### Work required
From the data below, copy exactly the lines that lie between the one holding "0 <= t < 1024" and the one holding "intros. rewrite PDX_div, PGNUM_div, Z.div_div", including both, and nothing more.

### Supplied data
Content starts

(* ===== verification/Mmu.v ===== *)
(** * Address arithmetic and constants

    The macros and constants of [inc/types.h], [inc/mmu.h], [inc/memlayout.h],
    [inc/env.h] and [inc/error.h] that the kernel uses, and the facts about
    them the other files share.  Constants are notations, so that the
    arithmetic tactics see their values. *)

From S2P Require Import Prelude.

(** ** Constants *)

Abbreviation NPDENTRIES := 1024 (only parsing).
Abbreviation NPTENTRIES := 1024 (only parsing).
Abbreviation PGSIZE := 4096 (only parsing).
Abbreviation PGSHIFT := 12 (only parsing).
Abbreviation PTSIZE := 4194304 (only parsing).
Abbreviation PTXSHIFT := 12 (only parsing).
Abbreviation PDXSHIFT := 22 (only parsing).

Abbreviation PTE_P := 1 (only parsing).
Abbreviation PTE_W := 2 (only parsing).
Abbreviation PTE_U := 4 (only parsing).
Abbreviation PTE_PWT := 8 (only parsing).
Abbreviation PTE_PCD := 16 (only parsing).
Abbreviation PTE_D := 64 (only parsing).
Abbreviation PTE_AVAIL := 0xE00 (only parsing).
Abbreviation PTE_SYSCALL := (PTE_AVAIL .| PTE_P .| PTE_W .| PTE_U) (only parsing).

Abbreviation GD_KT := 8 (only parsing).
Abbreviation GD_KD := 16 (only parsing).
Abbreviation GD_UT := 24 (only parsing).
Abbreviation GD_UD := 32 (only parsing).

Abbreviation FL_IF := 0x200 (only parsing).
Abbreviation FL_IOPL_3 := 0x3000 (only parsing).

Abbreviation KERNBASE := 0xF0000000 (only parsing).
Abbreviation IOPHYSMEM := 0x0A0000 (only parsing).
Abbreviation EXTPHYSMEM := 0x100000 (only parsing).
Abbreviation KSTACKTOP := KERNBASE (only parsing).
Abbreviation KSTKSIZE := 32768 (only parsing).
Abbreviation KSTKGAP := 32768 (only parsing).
Abbreviation MMIOLIM := 0xEFC00000 (only parsing).
Abbreviation MMIOBASE := 0xEF800000 (only parsing).
Abbreviation ULIM := MMIOBASE (only parsing).
Abbreviation UVPT := 0xEF400000 (only parsing).
Abbreviation UPAGES := 0xEF000000 (only parsing).
Abbreviation UENVS := 0xEEC00000 (only parsing).
Abbreviation UTOP := UENVS (only parsing).
Abbreviation UXSTACKTOP := UTOP (only parsing).
Abbreviation USTACKTOP := 0xEEBFE000 (only parsing).
Abbreviation MPENTRY_PADDR := 0x7000 (only parsing).

Abbreviation LOG2NENV := 10 (only parsing).
Abbreviation NENV := 1024 (only parsing).
Abbreviation NCPU := 8 (only parsing).

Abbreviation E_UNSPECIFIED := 1 (only parsing).
Abbreviation E_BAD_ENV := 2 (only parsing).
Abbreviation E_INVAL := 3 (only parsing).
Abbreviation E_NO_MEM := 4 (only parsing).
Abbreviation E_NO_FREE_ENV := 5 (only parsing).
Abbreviation E_FAULT := 6 (only parsing).
Abbreviation E_IPC_NOT_RECV := 7 (only parsing).
Abbreviation E_EOF := 8 (only parsing).
Abbreviation E_NO_DISK := 9 (only parsing).
Abbreviation E_MAX_OPEN := 10 (only parsing).
Abbreviation E_NOT_FOUND := 11 (only parsing).
Abbreviation E_BAD_PATH := 12 (only parsing).
Abbreviation E_FILE_EXISTS := 13 (only parsing).
Abbreviation E_NOT_EXEC := 14 (only parsing).
Abbreviation E_NOT_SUPP := 15 (only parsing).

(** ** Macros *)

(** [ROUNDDOWN(a, n)] and [ROUNDUP(a, n)] of [inc/types.h]. *)
Definition ROUNDDOWN (a n : Z) : Z := let a' := u32 a in u32 (a' - a' mod n).

Definition ROUNDUP (a n : Z) : Z := ROUNDDOWN (u32 (a + n - 1)) n.

(** [PGNUM], [PDX], [PTX], [PGOFF], [PGADDR] and [PTE_ADDR] of [inc/mmu.h]. *)
Definition PGNUM (la : Z) : Z := Z.shiftr la PTXSHIFT.

Definition PDX (la : Z) : Z := Z.shiftr la PDXSHIFT .& 1023.

Definition PTX (la : Z) : Z := Z.shiftr la PTXSHIFT .& 1023.

Definition PGOFF (la : Z) : Z := la .& 4095.

Definition PGADDR (d t o : Z) : Z := Z.shiftl d PDXSHIFT .| Z.shiftl t PTXSHIFT .| o.

Definition PTE_ADDR (pte : Z) : Z := pte .& Z.lnot 4095.

(** [ENVX] of [inc/env.h]. *)
Definition ENVX (envid : Z) : Z := envid .& (NENV - 1).

(** ** The macros as arithmetic *)

Lemma PGNUM_div a : PGNUM a = a / 4096.
Proof. apply shiftr12. Qed.

Lemma PDX_div a : PDX a = a / 4194304 mod 1024.
Proof. unfold PDX. by rewrite land_0x3FF, shiftr22. Qed.

Lemma PTX_div a : PTX a = a / 4096 mod 1024.
Proof. unfold PTX. by rewrite land_0x3FF, shiftr12. Qed.

Lemma PGOFF_mod a : PGOFF a = a mod 4096.
Proof. apply land_0xFFF. Qed.

Lemma PTE_ADDR_sub a : PTE_ADDR a = a - a mod 4096.
Proof. apply land_lnot_0xFFF. Qed.

Lemma ENVX_mod i : ENVX i = i mod 1024.
Proof. apply land_0x3FF. Qed.

Lemma PGADDR_sum d t o :
  0 <= t < 1024 -> 0 <= o < 4096 -> PGADDR d t o = d * 4194304 + t * 4096 + o.
Proof.
  intros. unfold PGADDR. rewrite shiftl22, shiftl12.
  replace (d * 4194304) with (d * 1024 * 4096) by lia.
  assert (Hor : d * 1024 * 4096 .| t * 4096 = (d * 1024 + t) * 4096).
  { rewrite <- !shiftl12, <- Z.shiftl_lor. f_equal.
    pose proof (Z.add_lor_land (d * 1024) t) as H2.
    assert (Z.land (d * 1024) t = 0) as H3; [|lia].
    apply Z.bits_inj'. intros i Hi. rewrite Z.land_spec, Z.bits_0.
    destruct (Z.lt_ge_cases i 10).
    - change 1024 with (2 ^ 10). by rewrite Z.mul_pow2_bits_low.
    - rewrite (testbit_small t 10 i) by lia. by rewrite andb_false_r. }
  rewrite Hor, lor_page_low by lia. lia.
Qed.

Lemma PDX_range a : 0 <= PDX a < 1024.
Proof. rewrite PDX_div. apply Z.mod_pos_bound. lia. Qed.

Lemma PTX_range a : 0 <= PTX a < 1024.
Proof. rewrite PTX_div. apply Z.mod_pos_bound. lia. Qed.

(** The two indexes of an address are the quotient and remainder of its page number. *)
Lemma PDX_of_PGNUM a : 0 <= a < 4294967296 -> PDX a = PGNUM a / 1024.
Proof.
  intros. rewrite PDX_div, PGNUM_div, Z.div_div by lia.
  apply Z.mod_small. split; [apply Z.div_pos; lia|apply Z.div_lt_upper_bound; lia].
Qed.

Lemma PTX_of_PGNUM a : PTX a = PGNUM a mod 1024.
Proof. by rewrite PTX_div, PGNUM_div. Qed.

Lemma PTE_ADDR_page p f : 0 <= f < 4096 -> PTE_ADDR (p * 4096 + f) = p * 4096.
Proof. intros. rewrite PTE_ADDR_sub. rewrite Z.add_comm, Z.mod_add, Z.mod_small; lia. Qed.

Lemma PTE_ADDR_eq pte : PTE_ADDR pte = pte / 4096 * 4096.
Proof. rewrite PTE_ADDR_sub. pose proof (Z.div_mod pte 4096). lia. Qed.

(** ** Flags of an entry *)

Lemma land_page_flags p f m :
  0 <= f < 4096 -> 0 <= m < 4096 -> (p * 4096 + f) .& m = f .& m.
Proof.
  intros. rewrite <- lor_page_low, Z.land_lor_distr_l by done.
  by rewrite land_page_low.
Qed.

Lemma hasbits_page p f m :
  0 <= f < 4096 -> 0 <= m < 4096 -> hasbits (p * 4096 + f) m = hasbits f m.
Proof. intros. unfold hasbits. by rewrite land_page_flags. Qed.

Lemma hasbits_mod pte m : 0 <= m < 4096 -> hasbits pte m = hasbits (pte mod 4096) m.
Proof.
  intros. pose proof (Z.div_mod pte 4096 ltac:(lia)) as Hd.
  rewrite Hd at 1. rewrite Z.mul_comm. apply hasbits_page; [|done].
  apply Z.mod_pos_bound. lia.
Qed.

Lemma hasbits_0 m : hasbits 0 m = false.
Proof. unfold hasbits. by rewrite Z.land_0_l. Qed.

Lemma hasbits_P_odd x : hasbits x PTE_P = Z.odd x.
Proof.
  unfold hasbits. change 1 with (Z.ones 1). rewrite Z.land_ones by lia.
  change (2 ^ 1) with 2. rewrite Zmod_odd. by destruct (Z.odd x).
Qed.

(** The flag [m] is set in every value it was or-ed into. *)
Lemma hasbits_lor_r x m : m <> 0 -> hasbits (x .| m) m = true.
Proof.
  intros. unfold hasbits. rewrite Z.land_comm, Z.land_lor_distr_r, Z.land_diag.
  assert (m .& x .| m = m) as ->.
  { apply Z.bits_inj'. intros i Hi. rewrite Z.lor_spec, Z.land_spec.
    by destruct (Z.testbit m i), (Z.testbit x i). }
  by apply negb_true_iff, Z.eqb_neq.
Qed.

(** ** Rounding *)

Lemma ROUNDDOWN_page a :
  0 <= a < 4294967296 -> ROUNDDOWN a PGSIZE = a / 4096 * 4096.
Proof.
  intros. unfold ROUNDDOWN. rewrite (u32_small a) by lia. cbv zeta.
  pose proof (Z.div_mod a 4096). pose proof (Z.mod_pos_bound a 4096).
  rewrite u32_small by lia. lia.
Qed.

Lemma ROUNDUP_page a :
  0 <= a <= 4294967296 - 4096 -> ROUNDUP a PGSIZE = (a + 4095) / 4096 * 4096.
Proof.
  intros. unfold ROUNDUP. replace (a + 4096 - 1) with (a + 4095) by lia.
  rewrite u32_small by lia. apply ROUNDDOWN_page. lia.
Qed.

(** Rounding up within the last page of the address space wraps to zero. *)
Lemma ROUNDUP_page_wrap a :
  4294967296 - 4096 < a < 4294967296 -> ROUNDUP a PGSIZE = 0.
Proof.
  intros. unfold ROUNDUP.
  replace (u32 (a + 4096 - 1)) with (a + 4096 - 1 - 4294967296).
  2:{ unfold u32. replace (a + 4096 - 1) with (a + 4096 - 1 - 4294967296 + 1 * 4294967296) at 2 by lia.
      rewrite Z.mod_add, Z.mod_small; lia. }
  rewrite ROUNDDOWN_page by lia. rewrite Z.div_small; lia.
Qed.

Lemma ROUNDUP_spec a :
  0 <= a <= 4294967296 - 4096 ->
  a <= ROUNDUP a PGSIZE < a + 4096 /\ ROUNDUP a PGSIZE mod 4096 = 0.
Proof.
  intros. rewrite ROUNDUP_page by lia. rewrite Z.mod_mul by lia.
  pose proof (Z.div_mod (a + 4095) 4096). pose proof (Z.mod_pos_bound (a + 4095) 4096). lia.
Qed.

Content ends

### Written solution
  0 <= t < 1024 -> 0 <= o < 4096 -> PGADDR d t o = d * 4194304 + t * 4096 + o.
Proof.
  intros. unfold PGADDR. rewrite shiftl22, shiftl12.
  replace (d * 4194304) with (d * 1024 * 4096) by lia.
  assert (Hor : d * 1024 * 4096 .| t * 4096 = (d * 1024 + t) * 4096).
  { rewrite <- !shiftl12, <- Z.shiftl_lor. f_equal.
    pose proof (Z.add_lor_land (d * 1024) t) as H2.
    assert (Z.land (d * 1024) t = 0) as H3; [|lia].
    apply Z.bits_inj'. intros i Hi. rewrite Z.land_spec, Z.bits_0.
    destruct (Z.lt_ge_cases i 10).
    - change 1024 with (2 ^ 10). by rewrite Z.mul_pow2_bits_low.
    - rewrite (testbit_small t 10 i) by lia. by rewrite andb_false_r. }
  rewrite Hor, lor_page_low by lia. lia.
Qed.

Lemma PDX_range a : 0 <= PDX a < 1024.
Proof. rewrite PDX_div. apply Z.mod_pos_bound. lia. Qed.

Lemma PTX_range a : 0 <= PTX a < 1024.
Proof. rewrite PTX_div. apply Z.mod_pos_bound. lia. Qed.

(** The two indexes of an address are the quotient and remainder of its page number. *)
Lemma PDX_of_PGNUM a : 0 <= a < 4294967296 -> PDX a = PGNUM a / 1024.
Proof.
  intros. rewrite PDX_div, PGNUM_div, Z.div_div by lia.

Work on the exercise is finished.